(* ===== verification/Theme.v ===== *)
(** The presentation settings kept in [localStorage] (spec section 5 keys
    [darkMode] and [theme]; styling itself is out of the spec's scope):
    App.jsx's [darkMode] with its persisting effect, ThemeProvider of
    src/src/context/ThemeContext.jsx, ThemeButton.jsx, TopHeader.jsx with
    its theme switch and profile modal, ThemeToggle.jsx, and the fixed
    profile of ProfilePanel.jsx.  Each setting is a value read from
    storage at mount and written back by an effect or handler; the lemmas
    say that a reload restores what the user last chose. *)

From S2P Require Import Prelude Js.
Open Scope Z_scope.

Module AppTheme.

(** [useState(() => localStorage.getItem('darkMode') === 'true')]. *)
Definition init (σ : storage) : bool := bool_decide (σ !! "darkMode" = Some "true").

(** The [[darkMode]] effect: [localStorage.setItem('darkMode', darkMode)]
    stores [String(darkMode)]; the body class follows. *)
Definition persist (darkMode : bool) (σ : storage) : storage :=
  <["darkMode" := if darkMode then "true" else "false"]> σ.

Definition toggleDarkMode (darkMode : bool) : bool := negb darkMode.

Definition app_class (darkMode : bool) : string := if darkMode then "app dark" else "app light".

(** Mount, then [n] clicks on the toggle, each followed by the effect. *)
Fixpoint session (σ : storage) (n : nat) : bool * storage :=
  match n with
  | O => (init σ, persist (init σ) σ)
  | S n' => let '(dm, σ') := session σ n' in (toggleDarkMode dm, persist (toggleDarkMode dm) σ')
  end.

Lemma init_persist dm σ : init (persist dm σ) = dm.
Proof. unfold init, persist. rewrite lookup_insert_eq. by destruct dm. Qed.

(** A reload after any number of toggles comes back in the last mode. *)
Lemma session_reload σ n : init (session σ n).2 = (session σ n).1.
Proof. destruct n as [|n]; simpl; [|destruct (session σ n)]; apply init_persist. Qed.

End AppTheme.

Module ThemeProvider.

(** The provider's mount: the first commit has [theme = "light"]; its
    first effect reads the saved theme and, when it is truthy, schedules
    [setTheme(saved)]; its second effect then stores ["light"]; the
    re-render with the saved theme stores that theme again.  The result
    is the theme, the storage and whether [<html>] has class [dark]. *)
Definition apply (theme : string) (σ : storage) : storage * bool :=
  (<["theme" := theme]> σ, String.eqb theme "dark").

Definition mount (σ : storage) : string * storage * bool :=
  let saved := σ !! "theme" in
  let '(σ1, _) := apply "light" σ in
  let theme := if opt_truthy saved then default "light" saved else "light" in
  let '(σ2, dark) := apply theme σ1 in (theme, σ2, dark).

(** [toggleTheme]: ["light"] becomes ["dark"], anything else ["light"]. *)
Definition toggleTheme (prev : string) : string :=
  if String.eqb prev "light" then "dark" else "light".

(** The context value: [{ theme, toggleTheme }]. *)
Record context := mkContext { ctx_theme : string; ctx_toggle : string -> string }.

Definition value (theme : string) : context := mkContext theme toggleTheme.

(** A saved theme survives the mount, although the first effect run
    overwrites it with ["light"] for one commit. *)
Lemma mount_restores σ saved :
  σ !! "theme" = Some saved -> saved <> "" ->
  (mount σ).1.1 = saved /\ (mount σ).1.2 !! "theme" = Some saved /\
  (mount σ).2 = String.eqb saved "dark".
Proof.
  intros Hs Hne. unfold mount, apply. rewrite Hs. simpl.
  assert (Ht : str_truthy saved = true) by by apply str_truthy_true.
  rewrite Ht. simpl. rewrite lookup_insert_eq. done.
Qed.

(** A toggle, applied, is what the next mount shows. *)
Lemma toggle_then_mount theme σ :
  let t := toggleTheme theme in (mount (apply t σ).1).1.1 = t.
Proof.
  simpl. apply mount_restores; [by rewrite lookup_insert_eq|].
  unfold toggleTheme. by destruct (String.eqb theme "light").
Qed.

End ThemeProvider.

Module ThemeButton.

(** [useState(localStorage.getItem("theme") || "light")]. *)
Definition init (σ : storage) : string := σ !! "theme" ||ₛ "light".

(** The effect stores ["dark"] for ["dark"] and ["light"] for anything else. *)
Definition persist (theme : string) (σ : storage) : storage :=
  <["theme" := if String.eqb theme "dark" then "dark" else "light"]> σ.

Definition click (theme : string) : string := if String.eqb theme "dark" then "light" else "dark".

Inductive icon := Sun | Moon.

(** The button shows the sun in dark mode and the moon otherwise. *)
Definition render (theme : string) : icon := if String.eqb theme "dark" then Sun else Moon.

Lemma click_persist_reload theme σ :
  init (persist (click theme) σ) = click theme.
Proof.
  unfold init, persist, click. destruct (String.eqb theme "dark"); simpl;
    rewrite lookup_insert_eq; reflexivity.
Qed.

End ThemeButton.

Module TopHeader.

Definition init (σ : storage) : bool := bool_decide (σ !! "theme" = Some "dark").

(** [toggleTheme]: flips [dark], toggles the class, stores the new mode. *)
Definition toggleTheme (dark : bool) (σ : storage) : bool * storage :=
  (negb dark, <["theme" := if dark then "light" else "dark"]> σ).

(** [dark] and [open] (the profile modal). *)
Record state := mkState { dark : bool; open : bool }.

Definition mount (σ : storage) : state := mkState (init σ) false.

Definition toggle (st : state) (σ : storage) : state * storage :=
  let '(d, σ') := toggleTheme (dark st) σ in (mkState d (open st), σ').

(** The Profile button and the modal's Close button. *)
Definition openProfile (st : state) : state := mkState (dark st) true.
Definition closeProfile (st : state) : state := mkState (dark st) false.

(** The modal's fixed text: name, email and role written in the markup. *)
Record profile := mkProfile { p_name : string; p_email : string; p_role : string }.

Definition shown_profile : profile :=
  mkProfile "Farahnoz 👩‍💻" "user@example.com" "Student / Developer".

Inductive icon := Sun | Moon.

(** The toggle's icon and label, and the modal when [open]. *)
Record view := mkView { v_icon : icon; v_label : string; v_profile : option profile }.

Definition render (st : state) : view :=
  mkView (if dark st then Sun else Moon) (if dark st then "Light" else "Dark")
    (if open st then Some shown_profile else None).

Lemma toggle_reload dark σ : init (toggleTheme dark σ).2 = (toggleTheme dark σ).1.
Proof. unfold init, toggleTheme. simpl. rewrite lookup_insert_eq. by destruct dark. Qed.

End TopHeader.

(** components/ThemeToggle.jsx: a button over ThemeProvider's context. *)
Module ThemeToggle.

Definition label (theme : string) : string :=
  if String.eqb theme "dark" then "☀️ Light Mode" else "🌙 Dark Mode".

(** [onClick={toggleTheme}]: the context's toggle. *)
Definition click (ctx : ThemeProvider.context) : string := ThemeProvider.ctx_toggle ctx (ThemeProvider.ctx_theme ctx).

(** The button: its label from the context's theme. *)
Definition render (ctx : ThemeProvider.context) : string := label (ThemeProvider.ctx_theme ctx).

End ThemeToggle.

(** components/ProfilePanel.jsx: fixed profile text, a close button that
    calls [onClose], and a Log Out button without a handler. *)
Module ProfilePanel.

Record view := mkView { username : string; email : string }.

Definition render : view := mkView "Farahnoz" "farahnoz@example.com".

Inductive button := Close | LogOut.

(** What a click does: [onClose()] for the close button; nothing for Log
    Out, which has no [onClick]. *)
Definition click (b : button) : option unit := match b with Close => Some tt | LogOut => None end.

End ProfilePanel.

(* ===== verification/Layout.v ===== *)
(** The layout of src/src/components/Layout.jsx: the side bar of
    src/src/components/Sidebar.jsx and the header of TopHeader.jsx around
    the page's content; and src/src/pages/Home.jsx.  No route of App.jsx
    renders [Layout] or [Home]; their parts are modelled as written. *)

From S2P Require Import Prelude Js Theme.
Open Scope Z_scope.

Module Sidebar.

Definition base_style : string :=
  "flex items-center gap-3 px-5 py-3 rounded-xl text-lg transition-all 
     ".

Definition active_style : string :=
  "bg-gradient-to-r from-purple-500 to-pink-500 text-white shadow-lg".

Definition idle_style : string := "text-gray-700 hover:bg-gray-200".

(** [linkStyle(path)]: the highlighted classes when [pathname === path]. *)
Definition linkStyle (pathname path : string) : string :=
  base_style +:+ (if String.eqb pathname path then active_style else idle_style).

(** The four links: target, icon class, label. *)
Definition entries : list (string * string * string) :=
  [("/tasks", "fa-solid fa-list-check", "Tasks");
   ("/create", "fa-solid fa-plus", "Create Task");
   ("/board", "fa-solid fa-table-columns", "Board");
   ("/dashboard", "fa-solid fa-chart-pie", "Dashboard")].

Definition links : list string := map (fun e => e.1.1) entries.

Record link_view := mkLinkView { lv_to : string; lv_class : string; lv_icon : string; lv_label : string }.

Record view := mkView { heading : string; nav : list link_view; footer : string }.

Definition render (pathname : string) : view :=
  mkView "Smart Tasks"
    (map (fun '(p, i, l) => mkLinkView p (linkStyle pathname p) i l) entries)
    "© 2025".

End Sidebar.

Module Layout.

(** [Layout({ children })]: the side bar at the location, the header with
    its own state, and the children in the main area. *)
Record view (A : Type) := mkView {
  sidebar : Sidebar.view;
  header : TopHeader.view;
  content : A;
}.
Arguments mkView {A}.

Definition render {A} (pathname : string) (hs : TopHeader.state) (children : A) : view A :=
  mkView (Sidebar.render pathname) (TopHeader.render hs) children.

End Layout.

(** src/src/pages/Home.jsx: a heading and a subtitle above the Tasks
    page, whatever that page renders. *)
Module Home.

Record view (A : Type) := mkView { title : string; subtitle : string; tasks : A }.
Arguments mkView {A}.

Definition render {A} (tasks_page : A) : view A :=
  mkView "My Tasks" "Manage your tasks efficiently" tasks_page.

End Home.

Module LayoutFacts.

(** The side bar highlights a link exactly when its target is the
    current location. *)
Lemma sidebar_highlight pathname :
  Forall (fun lv => Sidebar.lv_class lv = Sidebar.base_style +:+ Sidebar.active_style <->
                    Sidebar.lv_to lv = pathname)
    (Sidebar.nav (Sidebar.render pathname)).
Proof.
  apply Forall_forall. intros lv Hin%list_elem_of_In. simpl in Hin.
  repeat destruct Hin as [<-|Hin]; try done; simpl; unfold Sidebar.linkStyle;
    match goal with |- context [String.eqb pathname ?q] =>
      destruct (String.eqb_spec pathname q) as [<-|Hne] end; split; try done;
    intros H; first [apply (f_equal String.length) in H; discriminate | congruence].
Qed.

End LayoutFacts.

□ □ □ □ □ □ □

WORK TO COMPLETE: Go through the entries above and count the lines containing the string "effect". Give only that number.

TASK RESULT: 8